◆ THE TASK: Look through the entries and report how many lines include the word "that". Give the number alone.

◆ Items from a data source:

(* ===== verification/Shell.v ===== *)
(** * Quoting for a remote shell: [ShellQuote] and [ShellJoin] of
    [internal/remote/remote.go]

    Every command a source or a hook runs on a remote host goes through these
    two functions.  [shell_words] is the reader they are measured against: the
    words a POSIX shell sees in a line, refusing any character that would make
    it expand, substitute, redirect or separate commands. *)
From S2P Require Import Prelude GoStrings.

Definition quote_mark : ascii := "'".
Definition escaped_quote : string := "'\''".

(** The bytes [ShellQuote] leaves bare. *)
Definition safe_byte (a : ascii) : bool :=
  is_lower a || is_upper a || is_digit a || ContainsByte "-_./:=@,+" a.

Definition ShellQuote (s : string) : string :=
  if bool_decide (s = "") then "''"
  else if sall safe_byte s then s
  else "'" +:+ ReplaceByte s quote_mark escaped_quote +:+ "'".

Definition ShellJoin (args : list string) : string := StrJoin (ShellQuote <$> args) " ".

(** ** The shell's side *)

Definition is_blank (a : ascii) : bool := Ascii.eqb a " " || Ascii.eqb a (byte_of 9).
Definition is_nul (a : ascii) : bool := Ascii.eqb a (byte_of 0).

(** [cur] is the word being read, if one has begun; [q] tells whether we are
    inside single quotes. [None]: the line is not a plain list of words. *)
Fixpoint shell_scan (s : string) (cur : option string) (q : bool) : option (list string) :=
  match s with
  | "" => if q then None else Some (match cur with Some w => [w] | None => [] end)
  | String a s' =>
      let push b := Some (default "" cur +:+ schar b) in
      if is_nul a then None
      else if q then
        if Ascii.eqb a quote_mark then shell_scan s' cur false else shell_scan s' (push a) true
      else if Ascii.eqb a quote_mark then shell_scan s' (Some (default "" cur)) true
      else if Ascii.eqb a "\" then
        match s' with
        | "" => None
        | String b s'' =>
            if is_nul b || Ascii.eqb b (byte_of 10) then None else shell_scan s'' (push b) false
        end
      else if is_blank a then
        match cur with
        | Some w => cons w <$> shell_scan s' None false
        | None => shell_scan s' None false
        end
      else if safe_byte a then shell_scan s' (push a) false
      else None
  end.

Definition shell_words (s : string) : option (list string) := shell_scan s None false.

(** A shell cannot be handed a NUL byte. *)
Definition nul_free (s : string) : bool := sall (λ a, negb (is_nul a)) s.

(** ** Quoting is exact *)

Lemma safe_byte_plain a :
  safe_byte a = true ->
  is_nul a = false ∧ Ascii.eqb a quote_mark = false ∧ Ascii.eqb a "\" = false ∧ is_blank a = false.
Proof. destruct a as [[] [] [] [] [] [] [] []]; vm_compute; intros H; done. Qed.

Lemma shell_scan_safe s cur rest :
  sall safe_byte s = true -> s ≠ "" ->
  shell_scan (s +:+ rest) cur false = shell_scan rest (Some (default "" cur +:+ s)) false.
Proof.
  revert cur. induction s as [|a s IH]; intros cur H Hne; [done|].
  simpl in H. boolean. destruct (safe_byte_plain a) as (H1 & H2 & H3 & H4); [done|].
  cbn [String.append shell_scan]. rewrite H1, H2, H3, H4. replace (safe_byte a) with true by done.
  destruct s as [|b s].
  - done.
  - rewrite IH by done. simpl. by rewrite sapp_assoc.
Qed.

Lemma shell_scan_quoted s cur rest :
  nul_free s = true ->
  shell_scan (ReplaceByte s quote_mark escaped_quote +:+ String quote_mark rest) (Some cur) true
  = shell_scan rest (Some (cur +:+ s)) false.
Proof.
  revert cur. induction s as [|a s IH]; intros cur H.
  - simpl. by rewrite sapp_nil_r.
  - unfold nul_free in H. simpl in H. boolean. cbn [ReplaceByte].
    destruct (Ascii.eqb a quote_mark) eqn:E.
    + apply Ascii.eqb_eq in E as ->. rewrite sapp_assoc. simpl.
      rewrite IH by done. by rewrite sapp_assoc.
    + cbn [String.append shell_scan]. replace (is_nul a) with false by done. rewrite E, IH by done.
      simpl. by rewrite sapp_assoc.
Qed.

Lemma shell_scan_ShellQuote s rest :
  nul_free s = true -> shell_scan (ShellQuote s +:+ rest) None false = shell_scan rest (Some s) false.
Proof.
  intros H. unfold ShellQuote. case_bool_decide as E; [by subst|].
  destruct (sall safe_byte s) eqn:Hs; [by rewrite shell_scan_safe|].
  rewrite sapp_assoc. cbn [String.append]. rewrite sapp_assoc. cbn [String.append].
  cbn [shell_scan]. simpl (is_nul quote_mark). rewrite Ascii.eqb_refl. simpl (default _ _).
  by rewrite shell_scan_quoted.
Qed.

(** An argument vector survives the remote shell: whatever bytes its
    arguments hold (spaces, quotes, dollars, newlines, nothing), the shell reads
    the joined line back as exactly that list of words and sees nothing to
    expand or execute. *)
Theorem shell_words_ShellJoin args :
  forallb nul_free args = true -> shell_words (ShellJoin args) = Some args.
Proof.
  unfold shell_words, ShellJoin. induction args as [|a args IH]; [done|].
  cbn [forallb]. intros H. boolean. destruct args as [|b args].
  - simpl. rewrite <- (sapp_nil_r (ShellQuote a)). by rewrite shell_scan_ShellQuote.
  - change (StrJoin (ShellQuote <$> a :: b :: args) " ")
      with (ShellQuote a +:+ " " +:+ StrJoin (ShellQuote <$> b :: args) " ").
    rewrite shell_scan_ShellQuote by done. cbn [String.append shell_scan].
    rewrite IH by done. done.
Qed.

Lemma shell_words_ShellJoin_witness :
  shell_words (ShellJoin ["tar"; "a b"; "it's"; ""; "$(rm -rf /)"])
  = Some ["tar"; "a b"; "it's"; ""; "$(rm -rf /)"].
Proof. apply (shell_words_ShellJoin ["tar"; "a b"; "it's"; ""; "$(rm -rf /)"]). reflexivity. Defined.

◆ RESPONSE FOR THIS EXERCISE: 2